*** Supplied records ***

(* ===== verification/Lifecycle.v ===== *)
(** * Lifecycle: [runtime/src/workflow.rs], the store and the gates

    The lifecycle of a workflow is a directory of text files: [lifecycle.env]
    with one line per field, and three tables of TODOs, reviews and review
    obligations. This file has the store, the bindings of artifacts to their
    digests, the evidence of reviewers, and the two gates; the commands that
    change the lifecycle are in [Workflow].

    The files hold UTF-8 text. Every command holds the lock of its workflow
    while it runs, so that commands on a workflow are sequential. *)

From S2P Require Import Prelude Text State Json Config Dag.

Definition PHASES : list string :=
  ["pre-implementation"; "implementation"; "post-implementation"; "complete"].
Definition ACTIVE : list string := ["open"; "assigned"; "in-progress"].
Definition TODO_KINDS : list string := ["direct"; "evidence"; "decision"].
Definition REVIEW_TYPES : list string :=
  ["plan-alignment"; "read-only-integrity"; "scope"; "technical"; "reflection"].
Definition POST_REVIEWS : list string := ["scope"; "technical"; "reflection"].
Definition ENV_ORDER : list string :=
  ["workflow_id"; "phase"; "iteration"; "original_task"; "original_task_sha256"; "contract_scout";
   "contract_artifact"; "contract_artifact_sha256"; "preimplementation_gate";
   "implementation_context"; "implementation_context_sha256"; "alignment_review_id";
   "iteration_plan_sha256"; "iteration_worker_count"; "candidate_diff_hash";
   "reviewed_diff_hash"; "terminal_outcome"; "human_review_status"; "human_review_request";
   "human_review_request_sha256"; "human_review_reviewer"; "human_review_reason"; "resume_count";
   "created_at"; "updated_at"].
Definition TODO_HEADER : string :=
  join tabs ["todo_id"; "kind"; "summary"; "origin"; "status"; "assignment_id"; "resolution";
             "reason_code"; "reason"; "evidence"; "authority"; "destination"; "resume_condition";
             "iteration"; "updated_at"].
Definition REVIEW_HEADER : string :=
  join tabs ["review_id"; "type"; "verdict"; "diff_hash"; "evidence"; "iteration"; "recorded_at";
             "reviewer"].
Definition REVIEW_OBLIGATION_HEADER : string :=
  join tabs ["obligation_id"; "type"; "trigger"; "artifact_digest"; "reason"; "iteration";
             "status"; "review_id"; "updated_at"].

Definition mem (x : string) (l : list string) : bool := existsb (String.eqb x) l.

(** ** Rows: [Todo], [Review] and [ReviewObligation]

    A row is an array of strings of a fixed length: 15, 8 and 9. *)

Definition Row : Type := list string.
Definition get (i : nat) (r : Row) : string := nth i r "".
Definition set (i : nat) (v : string) (r : Row) : Row := <[i := v]> r.
Definition parse_fields (n : nat) (line : string) : Row := resize n (split tab line).
Definition encode_fields (r : Row) : string := join tabs r.

Definition active (status : string) : bool := mem status ACTIVE.

(** ** Arguments *)

Definition valid_id (label current : string) : result string unit :=
  guard (negb (is_empty current) && all_chars id_char current)
    ("invalid " +:+ label +:+ ": " +:+ current).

*** End of Supplied records ***

Assignment: Your task is to restate, word for word, only those lines above that fall between the line holding "Definition REVIEW_TYPES : list" and the line holding "Definition REVIEW_HEADER : string", inclusive.

Result:
Definition REVIEW_TYPES : list string :=
  ["plan-alignment"; "read-only-integrity"; "scope"; "technical"; "reflection"].
Definition POST_REVIEWS : list string := ["scope"; "technical"; "reflection"].
Definition ENV_ORDER : list string :=
  ["workflow_id"; "phase"; "iteration"; "original_task"; "original_task_sha256"; "contract_scout";
   "contract_artifact"; "contract_artifact_sha256"; "preimplementation_gate";
   "implementation_context"; "implementation_context_sha256"; "alignment_review_id";
   "iteration_plan_sha256"; "iteration_worker_count"; "candidate_diff_hash";
   "reviewed_diff_hash"; "terminal_outcome"; "human_review_status"; "human_review_request";
   "human_review_request_sha256"; "human_review_reviewer"; "human_review_reason"; "resume_count";
   "created_at"; "updated_at"].
Definition TODO_HEADER : string :=
  join tabs ["todo_id"; "kind"; "summary"; "origin"; "status"; "assignment_id"; "resolution";
             "reason_code"; "reason"; "evidence"; "authority"; "destination"; "resume_condition";
             "iteration"; "updated_at"].
Definition REVIEW_HEADER : string :=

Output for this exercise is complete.